• **Data extract**:
◆ ◆ ◆ ◆ ◆

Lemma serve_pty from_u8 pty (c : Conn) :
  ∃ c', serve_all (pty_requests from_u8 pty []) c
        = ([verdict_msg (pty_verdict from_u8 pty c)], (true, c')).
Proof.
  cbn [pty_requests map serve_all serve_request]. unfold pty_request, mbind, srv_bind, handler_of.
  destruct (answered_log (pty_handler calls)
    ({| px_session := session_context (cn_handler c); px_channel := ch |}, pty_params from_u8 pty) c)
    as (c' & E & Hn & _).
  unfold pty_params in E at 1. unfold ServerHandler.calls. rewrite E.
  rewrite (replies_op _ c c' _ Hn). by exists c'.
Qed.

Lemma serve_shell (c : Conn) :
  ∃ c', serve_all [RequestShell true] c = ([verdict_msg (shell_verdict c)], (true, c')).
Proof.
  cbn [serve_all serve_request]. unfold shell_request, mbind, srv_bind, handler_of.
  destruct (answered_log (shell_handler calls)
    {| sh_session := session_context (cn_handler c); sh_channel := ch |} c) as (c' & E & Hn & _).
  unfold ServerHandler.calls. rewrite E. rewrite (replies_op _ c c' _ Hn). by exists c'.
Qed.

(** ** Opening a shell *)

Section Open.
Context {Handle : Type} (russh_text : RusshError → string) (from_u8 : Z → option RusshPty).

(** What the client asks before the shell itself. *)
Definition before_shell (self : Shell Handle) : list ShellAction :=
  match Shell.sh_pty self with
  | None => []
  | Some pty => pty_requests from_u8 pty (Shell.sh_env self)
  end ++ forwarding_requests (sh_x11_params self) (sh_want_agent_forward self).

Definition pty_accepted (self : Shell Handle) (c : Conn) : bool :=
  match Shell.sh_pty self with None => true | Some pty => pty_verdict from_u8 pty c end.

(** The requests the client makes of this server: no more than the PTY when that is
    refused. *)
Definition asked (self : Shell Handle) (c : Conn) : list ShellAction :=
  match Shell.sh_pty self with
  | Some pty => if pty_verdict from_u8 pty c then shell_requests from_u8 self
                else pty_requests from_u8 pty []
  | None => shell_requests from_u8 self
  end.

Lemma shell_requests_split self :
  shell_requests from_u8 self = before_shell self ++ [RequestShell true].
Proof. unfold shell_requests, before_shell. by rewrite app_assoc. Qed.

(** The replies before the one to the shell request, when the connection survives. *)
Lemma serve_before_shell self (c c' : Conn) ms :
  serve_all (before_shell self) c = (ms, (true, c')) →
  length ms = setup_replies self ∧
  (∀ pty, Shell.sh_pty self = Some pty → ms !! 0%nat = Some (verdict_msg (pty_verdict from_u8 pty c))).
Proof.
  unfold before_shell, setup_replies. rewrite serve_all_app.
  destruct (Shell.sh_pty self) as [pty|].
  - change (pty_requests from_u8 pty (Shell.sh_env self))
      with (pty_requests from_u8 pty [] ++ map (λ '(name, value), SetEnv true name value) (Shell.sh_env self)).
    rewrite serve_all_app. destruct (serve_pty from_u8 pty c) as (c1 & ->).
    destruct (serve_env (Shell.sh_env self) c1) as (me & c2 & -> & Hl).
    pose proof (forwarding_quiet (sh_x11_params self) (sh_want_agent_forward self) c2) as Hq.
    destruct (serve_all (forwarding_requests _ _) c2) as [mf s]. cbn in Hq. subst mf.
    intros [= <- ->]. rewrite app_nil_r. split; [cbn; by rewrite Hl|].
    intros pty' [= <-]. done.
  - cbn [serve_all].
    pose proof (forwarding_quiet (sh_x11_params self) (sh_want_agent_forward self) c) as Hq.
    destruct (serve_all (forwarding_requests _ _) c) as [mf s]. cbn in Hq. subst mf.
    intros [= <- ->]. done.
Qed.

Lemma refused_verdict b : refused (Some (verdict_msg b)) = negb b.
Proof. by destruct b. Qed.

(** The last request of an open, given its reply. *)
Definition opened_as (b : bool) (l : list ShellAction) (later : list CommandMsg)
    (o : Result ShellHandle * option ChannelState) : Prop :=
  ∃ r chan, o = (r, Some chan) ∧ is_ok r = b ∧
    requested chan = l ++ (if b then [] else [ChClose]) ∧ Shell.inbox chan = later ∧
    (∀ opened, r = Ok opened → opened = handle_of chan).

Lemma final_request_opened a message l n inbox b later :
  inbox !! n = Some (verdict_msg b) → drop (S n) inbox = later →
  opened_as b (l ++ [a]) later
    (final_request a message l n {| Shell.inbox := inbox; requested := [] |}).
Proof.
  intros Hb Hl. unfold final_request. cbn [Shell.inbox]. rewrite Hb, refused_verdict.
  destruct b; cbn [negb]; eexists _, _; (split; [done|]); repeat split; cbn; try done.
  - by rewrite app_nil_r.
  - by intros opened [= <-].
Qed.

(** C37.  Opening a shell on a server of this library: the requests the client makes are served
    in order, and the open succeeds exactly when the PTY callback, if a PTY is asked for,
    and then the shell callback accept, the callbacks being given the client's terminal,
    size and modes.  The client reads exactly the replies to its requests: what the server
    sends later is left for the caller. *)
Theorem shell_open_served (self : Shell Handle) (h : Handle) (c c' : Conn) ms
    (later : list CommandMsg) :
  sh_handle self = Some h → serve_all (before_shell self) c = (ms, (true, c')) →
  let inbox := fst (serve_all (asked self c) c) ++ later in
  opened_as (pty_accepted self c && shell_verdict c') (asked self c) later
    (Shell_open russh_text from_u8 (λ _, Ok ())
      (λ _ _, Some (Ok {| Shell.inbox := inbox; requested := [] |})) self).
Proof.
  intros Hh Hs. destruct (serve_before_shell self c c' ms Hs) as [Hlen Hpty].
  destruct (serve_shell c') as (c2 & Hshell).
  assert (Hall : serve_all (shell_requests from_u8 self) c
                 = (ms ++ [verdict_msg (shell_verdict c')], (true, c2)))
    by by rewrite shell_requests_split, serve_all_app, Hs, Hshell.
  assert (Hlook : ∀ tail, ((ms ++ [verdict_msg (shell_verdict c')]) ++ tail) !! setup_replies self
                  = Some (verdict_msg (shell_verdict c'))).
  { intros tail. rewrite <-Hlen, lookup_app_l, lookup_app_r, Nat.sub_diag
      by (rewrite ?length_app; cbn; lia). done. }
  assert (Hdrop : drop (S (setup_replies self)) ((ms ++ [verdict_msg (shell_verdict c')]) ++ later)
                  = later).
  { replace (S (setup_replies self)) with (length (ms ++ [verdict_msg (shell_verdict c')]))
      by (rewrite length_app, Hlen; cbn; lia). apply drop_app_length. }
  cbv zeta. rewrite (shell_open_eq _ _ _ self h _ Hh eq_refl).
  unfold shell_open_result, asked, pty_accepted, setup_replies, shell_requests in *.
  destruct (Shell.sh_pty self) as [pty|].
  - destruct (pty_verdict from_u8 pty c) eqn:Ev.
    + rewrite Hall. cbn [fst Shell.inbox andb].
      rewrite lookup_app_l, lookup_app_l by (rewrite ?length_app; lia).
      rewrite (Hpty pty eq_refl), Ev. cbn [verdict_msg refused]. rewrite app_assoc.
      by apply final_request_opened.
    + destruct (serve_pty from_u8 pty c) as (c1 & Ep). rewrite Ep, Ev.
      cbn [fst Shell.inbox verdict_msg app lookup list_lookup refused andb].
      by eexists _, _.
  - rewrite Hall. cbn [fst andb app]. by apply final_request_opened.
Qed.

◆ ◆ ◆ ◆ ◆

• **Exercise brief**: The entire listing is to be reproduced without alteration.

• **Output of the task**:
Lemma serve_pty from_u8 pty (c : Conn) :
  ∃ c', serve_all (pty_requests from_u8 pty []) c
        = ([verdict_msg (pty_verdict from_u8 pty c)], (true, c')).
Proof.
  cbn [pty_requests map serve_all serve_request]. unfold pty_request, mbind, srv_bind, handler_of.
  destruct (answered_log (pty_handler calls)
    ({| px_session := session_context (cn_handler c); px_channel := ch |}, pty_params from_u8 pty) c)
    as (c' & E & Hn & _).
  unfold pty_params in E at 1. unfold ServerHandler.calls. rewrite E.
  rewrite (replies_op _ c c' _ Hn). by exists c'.
Qed.

Lemma serve_shell (c : Conn) :
  ∃ c', serve_all [RequestShell true] c = ([verdict_msg (shell_verdict c)], (true, c')).
Proof.
  cbn [serve_all serve_request]. unfold shell_request, mbind, srv_bind, handler_of.
  destruct (answered_log (shell_handler calls)
    {| sh_session := session_context (cn_handler c); sh_channel := ch |} c) as (c' & E & Hn & _).
  unfold ServerHandler.calls. rewrite E. rewrite (replies_op _ c c' _ Hn). by exists c'.
Qed.

(** ** Opening a shell *)

Section Open.
Context {Handle : Type} (russh_text : RusshError → string) (from_u8 : Z → option RusshPty).

(** What the client asks before the shell itself. *)
Definition before_shell (self : Shell Handle) : list ShellAction :=
  match Shell.sh_pty self with
  | None => []
  | Some pty => pty_requests from_u8 pty (Shell.sh_env self)
  end ++ forwarding_requests (sh_x11_params self) (sh_want_agent_forward self).

Definition pty_accepted (self : Shell Handle) (c : Conn) : bool :=
  match Shell.sh_pty self with None => true | Some pty => pty_verdict from_u8 pty c end.

(** The requests the client makes of this server: no more than the PTY when that is
    refused. *)
Definition asked (self : Shell Handle) (c : Conn) : list ShellAction :=
  match Shell.sh_pty self with
  | Some pty => if pty_verdict from_u8 pty c then shell_requests from_u8 self
                else pty_requests from_u8 pty []
  | None => shell_requests from_u8 self
  end.

Lemma shell_requests_split self :
  shell_requests from_u8 self = before_shell self ++ [RequestShell true].
Proof. unfold shell_requests, before_shell. by rewrite app_assoc. Qed.

(** The replies before the one to the shell request, when the connection survives. *)
Lemma serve_before_shell self (c c' : Conn) ms :
  serve_all (before_shell self) c = (ms, (true, c')) →
  length ms = setup_replies self ∧
  (∀ pty, Shell.sh_pty self = Some pty → ms !! 0%nat = Some (verdict_msg (pty_verdict from_u8 pty c))).
Proof.
  unfold before_shell, setup_replies. rewrite serve_all_app.
  destruct (Shell.sh_pty self) as [pty|].
  - change (pty_requests from_u8 pty (Shell.sh_env self))
      with (pty_requests from_u8 pty [] ++ map (λ '(name, value), SetEnv true name value) (Shell.sh_env self)).
    rewrite serve_all_app. destruct (serve_pty from_u8 pty c) as (c1 & ->).
    destruct (serve_env (Shell.sh_env self) c1) as (me & c2 & -> & Hl).
    pose proof (forwarding_quiet (sh_x11_params self) (sh_want_agent_forward self) c2) as Hq.
    destruct (serve_all (forwarding_requests _ _) c2) as [mf s]. cbn in Hq. subst mf.
    intros [= <- ->]. rewrite app_nil_r. split; [cbn; by rewrite Hl|].
    intros pty' [= <-]. done.
  - cbn [serve_all].
    pose proof (forwarding_quiet (sh_x11_params self) (sh_want_agent_forward self) c) as Hq.
    destruct (serve_all (forwarding_requests _ _) c) as [mf s]. cbn in Hq. subst mf.
    intros [= <- ->]. done.
Qed.

Lemma refused_verdict b : refused (Some (verdict_msg b)) = negb b.
Proof. by destruct b. Qed.

(** The last request of an open, given its reply. *)
Definition opened_as (b : bool) (l : list ShellAction) (later : list CommandMsg)
    (o : Result ShellHandle * option ChannelState) : Prop :=
  ∃ r chan, o = (r, Some chan) ∧ is_ok r = b ∧
    requested chan = l ++ (if b then [] else [ChClose]) ∧ Shell.inbox chan = later ∧
    (∀ opened, r = Ok opened → opened = handle_of chan).

Lemma final_request_opened a message l n inbox b later :
  inbox !! n = Some (verdict_msg b) → drop (S n) inbox = later →
  opened_as b (l ++ [a]) later
    (final_request a message l n {| Shell.inbox := inbox; requested := [] |}).
Proof.
  intros Hb Hl. unfold final_request. cbn [Shell.inbox]. rewrite Hb, refused_verdict.
  destruct b; cbn [negb]; eexists _, _; (split; [done|]); repeat split; cbn; try done.
  - by rewrite app_nil_r.
  - by intros opened [= <-].
Qed.

(** C37.  Opening a shell on a server of this library: the requests the client makes are served
    in order, and the open succeeds exactly when the PTY callback, if a PTY is asked for,
    and then the shell callback accept, the callbacks being given the client's terminal,
    size and modes.  The client reads exactly the replies to its requests: what the server
    sends later is left for the caller. *)
Theorem shell_open_served (self : Shell Handle) (h : Handle) (c c' : Conn) ms
    (later : list CommandMsg) :
  sh_handle self = Some h → serve_all (before_shell self) c = (ms, (true, c')) →
  let inbox := fst (serve_all (asked self c) c) ++ later in
  opened_as (pty_accepted self c && shell_verdict c') (asked self c) later
    (Shell_open russh_text from_u8 (λ _, Ok ())
      (λ _ _, Some (Ok {| Shell.inbox := inbox; requested := [] |})) self).
Proof.
  intros Hh Hs. destruct (serve_before_shell self c c' ms Hs) as [Hlen Hpty].
  destruct (serve_shell c') as (c2 & Hshell).
  assert (Hall : serve_all (shell_requests from_u8 self) c
                 = (ms ++ [verdict_msg (shell_verdict c')], (true, c2)))
    by by rewrite shell_requests_split, serve_all_app, Hs, Hshell.
  assert (Hlook : ∀ tail, ((ms ++ [verdict_msg (shell_verdict c')]) ++ tail) !! setup_replies self
                  = Some (verdict_msg (shell_verdict c'))).
  { intros tail. rewrite <-Hlen, lookup_app_l, lookup_app_r, Nat.sub_diag
      by (rewrite ?length_app; cbn; lia). done. }
  assert (Hdrop : drop (S (setup_replies self)) ((ms ++ [verdict_msg (shell_verdict c')]) ++ later)
                  = later).
  { replace (S (setup_replies self)) with (length (ms ++ [verdict_msg (shell_verdict c')]))
      by (rewrite length_app, Hlen; cbn; lia). apply drop_app_length. }
  cbv zeta. rewrite (shell_open_eq _ _ _ self h _ Hh eq_refl).
  unfold shell_open_result, asked, pty_accepted, setup_replies, shell_requests in *.
  destruct (Shell.sh_pty self) as [pty|].
  - destruct (pty_verdict from_u8 pty c) eqn:Ev.
    + rewrite Hall. cbn [fst Shell.inbox andb].
      rewrite lookup_app_l, lookup_app_l by (rewrite ?length_app; lia).
      rewrite (Hpty pty eq_refl), Ev. cbn [verdict_msg refused]. rewrite app_assoc.
      by apply final_request_opened.
    + destruct (serve_pty from_u8 pty c) as (c1 & Ep). rewrite Ep, Ev.
      cbn [fst Shell.inbox verdict_msg app lookup list_lookup refused andb].
      by eexists _, _.
  - rewrite Hall. cbn [fst andb app]. by apply final_request_opened.
Qed.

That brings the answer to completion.